Re: Can arrays be parameters to generics

From:
Tom Anderson <twic@urchin.earth.li>
Newsgroups:
comp.lang.java.programmer
Date:
Sun, 3 Aug 2008 15:34:15 +0100
Message-ID:
<Pine.LNX.4.64.0808031526550.14010@urchin.earth.li>
On Sun, 3 Aug 2008, Christian wrote:

Tom Anderson schrieb:

On Sat, 2 Aug 2008, Christian wrote:

Daniel Pitts schrieb:

puzzlecracker wrote:

Item 25 of Effective Java 2nd Edition (Bloch): Prefer lists to arrays.

Lists are a higher level abstraction, and therefor "easier" to work
with.


and slower to work with...


Premature optimization is the root of all evil.

Lists are marginally slower to work with than arrays, but who cares if
your program is fast when it doesn't work correctly?


Until now the only reason to optimize collections away for arrays was
never the speed but allways the RAM usage for me.


And how exactly do you search or insert into this array?


Searching with binary search ... as implemented in Arrays class..

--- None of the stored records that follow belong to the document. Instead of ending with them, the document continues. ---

(* ===== verification/ControlInstance.v ===== *)
(** The control loop of TaskControl.v with its controllers: the ticks of the parameter
    scan, the hyperparameter search and the integration campaign, on the tables of the
    deployment. They add no task to the queue of their own run, so a step of the
    loop ends and leaves no run behind. *)
From S2P Require Import Prelude Floats Errors ParameterGrid CampaignBudget Domain Batch Config LatentBatch Generation AccumulatorTrait Scalar Stratification Vector FullVector Gammaloop Stratified AccumulatorState Extraction Evaluation Raster Metrics WorkQueue Assignments ControlPlane Queue Tasks Runner TaskStore TaskQueue StageContext StageResolution TaskControl TaskExamples TaskControlLaws Evaluator EvaluatorLaws EvaluatorDrain EvaluatorInstance EvaluatorExamples NodeRunner NodeLaws NodeInstance Json ChildResults ControllerLaws Campaign CampaignLaws CampaignInstance ParameterScan ScanLaws Tuning TuningTick TuningLaws TuningExamples.

(** ** Whole ticks keep what their requests keep *)

Section ticks.
Context {J : Type} {E : Type} {LM : Libm} {OB : Observables} {TC : @TaskCodec J toml_values E}.
Context {R : Rng} {EG : EgoboxService} {AJ : @AccumulatorJson OB}.
Context {W : Type}.
Context (P : W -> Prop) (run : i32) (t : @RunTask J toml_values E).

Lemma finish_keeps {Output} {CS : @ControllerStore J toml_values E OB TC Output W} {OC : OnlyCompletion P} id outcome :
  (forall id, stable P (cs_complete_run_task id)) -> stable P (finish_controller run id outcome).
Proof.
  intros Hc. unfold finish_controller. apply stable_bind; [auto with stable|]. intros [|]; [|apply stable_ret]. cbn [negb].
  apply stable_bind; [|intros; apply stable_ret]. destruct outcome; auto with stable.
Qed.

Lemma scan_tick_keeps {CS : @ControllerStore J toml_values E OB TC ParameterScanOutput W} {OC : OnlyCompletion P}
    parameters measurement template max_concurrent_runs :
  (forall id, stable P (cs_complete_run_task id)) ->
  stable P (scan_tick run t parameters measurement template max_concurrent_runs).
Proof.
  intros Hc. pose proof (fun id outcome => finish_keeps id outcome Hc) as Hf.
  unfold scan_tick, scan_conclude, scan_finish, scan_persist_output, scan_advance.
  do 2 (apply stable_bind; [apply stable_lift|intros ?]).
  apply stable_bind; [auto with stable|intros by_label]. apply stable_bind; [by apply open_observe_points|intros points].
  destruct (failed_reason points); [stable_auto|]. destruct (_ =? _); [stable_auto|].
  apply stable_bind; [by apply open_create_points|intros ids]. stable_auto.
Qed.

Lemma tuning_tick_keeps {CS : @ControllerStore J toml_values E OB TC HyperparameterTuningOutput W} {OC : OnlyCompletion P}
    optimizer objective parameters template max_concurrent_trials previous :
  (forall id, stable P (cs_complete_run_task id)) ->
  stable P (tuning_tick run t optimizer objective parameters template max_concurrent_trials previous).
Proof.
  intros Hc. pose proof (fun id outcome => finish_keeps id outcome Hc) as Hf.
  unfold tuning_tick, tuning_conclude, tuning_finish, tuning_persist_output, tuning_progress, tuning_advance.
  apply stable_bind; [auto with stable|intros by_label]. apply stable_bind; [apply stable_lift|intros plan]. cbv zeta.
  apply stable_bind; [by apply open_observe_trials|intros trials].
  destruct (0 <? _); [stable_auto|]. destruct (_ =? _); [stable_auto|].
  apply stable_bind; [by apply open_create_trials|intros created]. stable_auto.
Qed.

Lemma campaign_tick_keeps {CS : @ControllerStore J toml_values E OB TC CampaignOutput W} {CT : CampaignStore W}
    {OC : OnlyCompletion P} {KR : KeepsResults P} nan_below children measurement stop allocation previous :
  (forall id, stable P (cs_complete_run_task id)) ->
  stable P (campaign_tick nan_below run t children measurement stop allocation previous).
Proof.
  intros Hc. pose proof (fun id outcome => finish_keeps id outcome Hc) as Hf.
  unfold campaign_tick. apply stable_bind; [by apply open_gather|intros s].
  unfold conclude, conclude_failed, conclude_reached, go_on, persist_output, finish. stable_auto.
Qed.
End ticks.

(** ** The controllers of the loop *)

(** ControllerTaskOutput of src/core/tasks.rs; the type of this name in the codec
    stands for it. *)
Inductive ControllerOutput :=
| ScanOutput (output : ParameterScanOutput)
| TuningOutput (output : HyperparameterTuningOutput)
| CampaignTaskOutput (output : CampaignOutput).
Definition hyperparameter_tuning (o : ControllerOutput) : option HyperparameterTuningOutput :=
  match o with TuningOutput output => Some output | _ => None end.
Definition integration_campaign (o : ControllerOutput) : option CampaignOutput :=
  match o with CampaignTaskOutput output => Some output | _ => None end.

Section controllers.
Context {J : Type} {E : Type} {LM : Libm} {OB : Observables} {TC : @TaskCodec J toml_values E}.
Context {R : Rng} {EG : EgoboxService} {AJ : @AccumulatorJson OB}.
Context (to_stored : ControllerOutput -> ControllerTaskOutput) (of_stored : ControllerTaskOutput -> ControllerOutput).
Context (nan_below : bool) (read_accumulator : json_value -> result string AccumulatorState).
Context (instantiate_child : ChildRunSource -> gmap string toml ->
  result string (string * @RunStageSnapshot J E OB * list (@RunTaskInput J toml_values E))).
Context (server : Server).

Notation ControlWorld := (@ControlWorld J toml_values E OB TC).
Notation CampaignDb := (@CampaignDb J toml_values E OB TC).
Notation StoredTask := (@StoredTask J toml_values E TC).
Notation Ctl := (@Ctl J toml_values E OB TC).

(** What a tick meets outside the tables of the loop: the sample budgets, the
    performance records and the derived results, and which of its requests or
    their answers get lost. *)
Record Surroundings := mkSurroundings {
  su_budgets : gmap i32 (i64 * i64);
  su_rates : gmap i32 (list f64);
  su_results : list (i64 * DerivedResultSnapshot);
  su_faults : list (Delivery * Z)
}.
Context (surroundings : i64 -> i32 -> StoredTask -> Surroundings).

Definition tick_world (now : i64) (s : Surroundings) (w : ControlWorld) : @CampaignWorld J toml_values E OB TC :=
  mkCampaignWorld (mkCampaignDb w (su_budgets s) (su_rates s) (su_results s))
    ((fun f => mkTurn (fun d => d) f.1 f.2) <$> su_faults s) now.

Notation store Output wrap := (campaign_store (Output:=Output) read_accumulator wrap instantiate_child server).

Definition controller_tick (now : i64) (run : i32) (st : StoredTask) : Ctl unit := fun w =>
  let t := st_task st in
  let world := tick_world now (surroundings now run st) w in
  let '(world, r) :=
    match task_spec t with
    | ParameterScan parameters measurement child max_concurrent_runs =>
        scan_tick (CS:=store ParameterScanOutput (fun o => to_stored (ScanOutput o)))
          run t parameters measurement child max_concurrent_runs world
    | HyperparameterTuning optimizer objective parameters child max_concurrent_trials =>
        tuning_tick (CS:=store HyperparameterTuningOutput (fun o => to_stored (TuningOutput o)))
          run t optimizer objective parameters child max_concurrent_trials
          (st_controller st ≫= fun o => hyperparameter_tuning (of_stored o)) world
    | IntegrationCampaign children measurement stop allocation =>
        campaign_tick (CS:=store CampaignOutput (fun o => to_stored (CampaignTaskOutput o)))
          nan_below run t children measurement stop allocation
          (st_controller st ≫= fun o => integration_campaign (of_stored o)) world
    | _ => (world, Ok false)
    end in
  (cd_control (cg_db world), let? _ := r in Ok tt).

(** *** They keep the queue of their run *)

Section kept.
Context (run0 : i32) (X : gset i64).

Definition queue_kept : @CampaignWorld J toml_values E OB TC -> Prop := turns_keep (fun d => queue_within run0 X (cd_tasks d)).

Lemma requests_keep_queue {Output} (wrap : Output -> ControllerTaskOutput) : OnlyCompletion (CS:=store Output wrap) queue_kept.
Proof.
  apply requests_keep; intros.
  - apply within_create_run.
  - by apply within_outputs.
  - by apply within_outputs.
  - apply within_progress.
  - apply within_fail.
Qed.
Lemma completion_keeps_queue {Output} (wrap : Output -> ControllerTaskOutput) id :
  stable queue_kept (cs_complete_run_task (ControllerStore:=store Output wrap) id).
Proof.
  apply request_stable. apply (on_tasks_keeps (fun d => queue_within run0 X (cd_tasks d)) (queue_within run0 X)); [|done..].
  intros now. apply within_complete.
Qed.
Lemma results_keep_queue : KeepsResults (CT:=campaign_results) queue_kept.
Proof. intros run id r. by apply request_stable. Qed.

Lemma tick_world_kept now s (w : ControlWorld) : queue_within run0 X (cw_tasks w) -> queue_kept (tick_world now s w).
Proof. intros Hw. split; [done|]. cbn. induction (su_faults s) as [|f l IH]; cbn; by constructor. Qed.
End kept.

Lemma controllers_keep : controllers_keep_queue controller_tick.
Proof.
  intros now run st w w' r Ha Hk. set (X := dom (pending_rows run (cw_tasks w))).
  pose proof (tick_world_kept run X now (surroundings now run st) w (within_self run _ Ha)) as H0.
  assert (forall (m : SE _ StoreError bool), stable (queue_kept run X) m ->
    queue_within run X (cd_tasks (cg_db (m (tick_world now (surroundings now run st) w)).1))) as Hm.
  { intros m Hm. specialize (Hm _ H0). destruct (m _) as [w1 [x|e]]; apply Hm. }
  enough (queue_within run X (cw_tasks w')) as [? ?] by done.
  unfold controller_tick in Hk. cbv zeta in Hk.
  destruct (task_spec (st_task st)); try by (injection Hk as <- _; apply H0).
  all: match type of Hk with (let '(_, _) := ?m ?w in _) = _ => specialize (Hm m); destruct (m w) as [w1 x] end;
    injection Hk as <- _; apply Hm.
  - apply scan_tick_keeps; [apply requests_keep_queue|intros; apply completion_keeps_queue].
  - apply tuning_tick_keeps; [apply requests_keep_queue|intros; apply completion_keeps_queue].
  - apply campaign_tick_keeps; [apply requests_keep_queue|apply results_keep_queue|intros; apply completion_keeps_queue].
Qed.

(** C21: a step of the control loop on a run ends, with fuel for the pending tasks of the
    run, and when it succeeds it leaves the run in one of these ways: with an active
    task; finished, its queue exhausted and its workers sent home; as it was, between
    two stages, because batches of it are unfinished, it is gone, or nobody works for
    it; or just after its control task completed, because batches of it are unfinished
    or it is gone. The controllers are those of the program, any of whose requests may
    be lost; the run has an id that was given out, and within the step nobody else
    writes to the tables. *)
Theorem control_step_starts_or_finishes now run (w : ControlWorld) :
  allocated run w ->
  exists w' r, reconcile_run controller_tick (S (nr_pending run w)) now run w = (w', Some r) /\
    (r = Ok tt ->
     run_active run w' \/ run_finished run w' \/
     (load_active_run_task run (cw_tasks w) = Ok None /\ w' = w /\ waits now run false w) \/
     (exists t, load_active_run_task run (cw_tasks w) = Ok (Some t) /\ runs_in_control_plane (task_spec (st_task t)) = true /\
        reconcile_control_task controller_tick now run t w = (w', Ok tt) /\
        load_active_run_task run (cw_tasks w') = Ok None /\ waits now run true w')).
Proof. apply reconcile_run_spec, controllers_keep. Qed.
End controllers.

(** ** A step that ends a search: the run of TuningExamples.v *)

#[local] Existing Instances ex_libm ex_observables ex_states tu_codec tu_rng tu_service tu_store.
#[local] Instance co_json : @AccumulatorJson ex_observables := {| Campaign.accumulator_json _ := None |}.

Definition co_stored (_ : ControllerOutput) : @ControllerTaskOutput _ _ _ tu_codec := tt.
Definition co_output (_ : @ControllerTaskOutput _ _ _ tu_codec) : ControllerOutput := ScanOutput (mkScanOutput [] 0 0 0 []).
Definition co_read (_ : @json_value _ _ _ tu_codec) : result string (@AccumulatorState ex_observables) := Err "no accumulator"%string.
Definition co_tick : i64 -> i32 -> @StoredTask unit toml_values unit tu_codec -> @Ctl unit toml_values unit ex_observables tu_codec unit :=
  controller_tick co_stored co_output false co_read tu_instantiate (mkServer 100 3) (fun _ _ _ => mkSurroundings ∅ ∅ [] []).
Definition co_measured : @ControlWorld unit toml_values unit ex_observables tu_codec := cd_control (cg_db tu_measured).

Lemma control_step_starts_or_finishes_witness :
  exists w' r, reconcile_run co_tick (S (nr_pending 1 co_measured)) 2 1 co_measured = (w', Some r) /\ r = Ok tt /\
    (run_active 1 w' \/ run_finished 1 w' \/
     (load_active_run_task 1 (cw_tasks co_measured) = Ok None /\ w' = co_measured /\ waits 2 1 false co_measured) \/
     (exists t, load_active_run_task 1 (cw_tasks co_measured) = Ok (Some t) /\ runs_in_control_plane (task_spec (st_task t)) = true /\
        reconcile_control_task co_tick 2 1 t co_measured = (w', Ok tt) /\
        load_active_run_task 1 (cw_tasks w') = Ok None /\ waits 2 1 true w')).
Proof.
  assert ((reconcile_run co_tick (S (nr_pending 1 co_measured)) 2 1 co_measured).2 = Some (Ok tt)) as Hr by (vm_compute; reflexivity).
  destruct (control_step_starts_or_finishes co_stored co_output false co_read tu_instantiate (mkServer 100 3) (fun _ _ _ => mkSurroundings ∅ ∅ [] []) 2 1 co_measured
    ltac:(vm_compute; reflexivity)) as (w' & r & Hw & H).
  exists w', r. split; [exact Hw|]. assert (r = Ok tt) as Hok.
  { change (reconcile_run co_tick (S (nr_pending 1 co_measured)) 2 1 co_measured = (w', Some r)) in Hw. rewrite Hw in Hr. by injection Hr. }
  split; [exact Hok|]. exact (H Hok).
Defined.

(** The search completes in this step, and the run has no other task. *)
Example co_search_ends :
  rt_state <$> (run_tasks (cw_tasks (reconcile_run co_tick (S (nr_pending 1 co_measured)) 2 1 co_measured).1) !! 1) = Some TCompleted.
Proof. by vm_compute. Qed.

inserting creating a new array using data of the binarys search shifting all
entrys afterwards..


Yikes. That sounds reasonable for lookup - it's O(log N), rather than a
hashset's O(1), but still not too bad. But insertion will be very slow
indeed.

Yes it is slower. Bit if the arrays/sets come en masse and are rather
small , may be less than 500 entrys one won't notice it that much.


As Lew keeps pointing out, if we're talking about small tables, then space
efficiency doesn't matter too much.

This example I made is really only important to show that even if
Collections are superior usually. My experience till now was that the
reason to choose arrays over Collection (no matter if set or list or
map) were always due to storage. There has never ever been a problem
with speed for me due to collections.


I would agree that the space overhead in a HashSet is excessive. It would
be good to have a leaner one that doesn't just wrap a HashMap, and so
saves a word per entry. It would also be good to have a very
space-efficient SortedArraySet, like the way you manage arrays, for when
you have a huge structure that is infrequently updated.

Or perhaps a HashMap/HashSet that uses linear probing rather than
collision lists, which would save even more memory. It is even possible to
do away with the Entry objects altogether in that case, although only by
giving up cacheing of the hashcode (which is actually not such a big deal
if your keys cache the hashcode anyway, as strings do).